Next week, please tune into the Council meeting for topics including consideration of a grant program for island businesses affected by COVID and for a Council discussion of requiring businesses to provide hazard pay for employees in grocery stores. The Council will also address land use items, including changes to the Municipal Code that would prohibit hotels in certain areas of the island.

For more information on some of next week's topics and other items, please see below.

Best wishes,

Ellen Schroer
Interim City Manager
COVID-19 Updates
COVID-19 vaccine distribution on Bainbridge Island
We understand the frustration of trying to get a COVID-19 vaccine appointment on Bainbridge Island – we are frustrated, too. The simple fact is that the vaccine supply remains limited. Last week, there were thousands of individuals online at the same time, trying to get one of 300 appointments at the Bainbridge Island vaccine clinic. This week, the same thing happened – and we only had 80 appointments.

Kitsap County is only receiving 1.9% of the state’s allocation, and providers on Bainbridge have received anywhere from 100 to 500 doses per week; and some weeks we have not received any doses. We continue to advocate for Bainbridge Island and request 1,000 doses each week from the Washington State Department of Health (DOH). The DOH sends 36% of the state’s allocation directly to mass vaccination sites across the state, which means there are fewer doses available for smaller cities and counties.

Thank you for your patience as we continue efforts to get our community vaccinated.

Follow the City's vaccine page at for updates on vaccine distribution efforts.
Kitsap Public Health report highlights progress and gaps in COVID-19 vaccine rollout 
Kitsap Public Health released a new demographic report this week highlighting progress and gaps in the local vaccine rollout. Read the announcement here.
COVID-19 vaccine distribution update from the Washington State Department of Health
Please see the message below that was sent by the Washington State Department of Health (DOH) on Feb. 18

Federal Retail Pharmacy Program
More vaccine will be coming to Washington starting next week through the Federal Retail Pharmacy Program. Due to the allocation increase, three more pharmacies will be added to the program: Walmart, Rite Aid, and Kroger (Fred Meyer and QFC). These pharmacies will join Safeway/Albertsons, Costco, and Health Mart Independent Pharmacies. Program allocations for next week have not been released, but the federal government announced the nationwide program is doubling in size. This week, Washington received about 22,500 doses.

Vaccine shipment delays
Winter storms are causing vaccine shipment delays across the nation. DOH estimates more than 90% of this week’s allocation will arrive late due to weather out east. Moderna vaccines have not shipped yet this week. Pfizer vaccines did not ship Monday, and only a limited number of vaccine shipments were processed Tuesday and Wednesday. These shipment delays may force providers to reschedule appointments. If you have a vaccine appointment this week, please contact your provider for an update.
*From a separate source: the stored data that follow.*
(** ** The score *)

Lemma hash_key_node_eq {E} hash key i :
  hash_key_node (E:=E) hash key i = Ok (hash_bytes hash (key ++ le_split 4 i)).
Proof.
  unfold hash_key_node. rewrite length_le_split. case_decide as Hl; [|done].
  unfold STACK_KEY_LIMIT in Hl.
  rewrite slice_Ok; rewrite ?length_app, ?length_take, ?length_app, ?length_drop, ?length_app,
    ?length_le_split, ?length_drop, ?length_replicate; unfold STACK_KEY_LIMIT; try lia.
  bind_step. do 2 f_equal. rewrite drop_0, Nat.sub_0_r, take_app_length, app_assoc.
  apply take_app_length'. by rewrite length_app, length_le_split.
Qed.

(** The value of the logarithm *)
Definition log_u53 (u : Z) : f64 :=
  match Log.deterministic_log_u53 (E:=Empty_set) u with Ok l => l | _ => S754_nan end.

Definition score_of (hash : list byte -> Z) (key : list byte) (node : NodeInfo) : f64 :=
  f64_div (f64_neg (log_u53 (Log.from_hash (hash_bytes hash (key ++ le_split 4 (id node)))))) (weight node).

Lemma hash_bytes_range hash data : (0 <= hash_bytes hash data < 2 ^ 64)%Z.
Proof. apply Z.mod_pos_bound. lia. Qed.

Lemma log_u53_eq u : (1 <= u <= 2 ^ 53)%Z ->
  Log.deterministic_log_u53 (E:=Empty_set) u = Ok (log_u53 u) /\ is_nan (log_u53 u) = false.
Proof.
  intros Hu. destruct (proj1 (returns_Ok _ _) (LogProps.log_number (E:=Empty_set) u Hu)) as (l & Hl & Hn).
  unfold log_u53. by rewrite Hl.
Qed.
Allocation forecast and focus
Washington’s 3-week forecast from the federal government is gradually increasing. This information allows us to develop a multi-week strategy that helps with consistency and predictability. The forecast is subject to change as vaccine availability from the federal government may change.

  • Week of February 21: 263,570 total doses (146,110 first doses, 117,460 second doses)

  • Week of February 28: 269,270 total doses (146,110 first doses, 123,160 second doses)

  • Week of March 7: 292,220 total doses (146,110 first doses, 146,110 second doses)

Although the increase is encouraging, allocations still do not meet the number of doses providers requested. For the week of February 21, Washington state providers requested 436,720 total doses of vaccine, which is 173,150 more doses than the state will receive from the federal government. DOH will honor provider’s second dose requests and prioritize vaccine series completion.

To guarantee eligible communities receive vaccine, DOH will begin allocating more doses to counties with larger populations that qualify under Phases 1A and 1B1. This may mean some counties get more vaccine than others. This statewide approach ensures everyone who is eligible has equal access to vaccine no matter where they live. Any vaccine that gets into our state helps protect us all by building community immunity.

Read the full DOH update here.
Council to consider approval of business recovery grant program
On Feb. 23, the City Council will consider approval of a business recovery grant program that would provide $210,000 to support Bainbridge Island businesses recovering from the COVID-19 pandemic.

During the Jan. 19 study session, the Council directed Interim City Manager Ellen Schroer to develop the necessary elements of a small business recovery grants program based on the guidelines presented by a subcommittee and modeled after similar programs enacted in other cities in Kitsap County, including Bremerton, Poulsbo, and Port Orchard. These programs utilized grant resources provided by the Federal CARES grant program, which started on March 1, 2020 and ended Dec. 31, 2020. The City intends to enact a similar program that will utilize $210,000 of general fund balance reserves in lieu of federal grant monies to fund the program.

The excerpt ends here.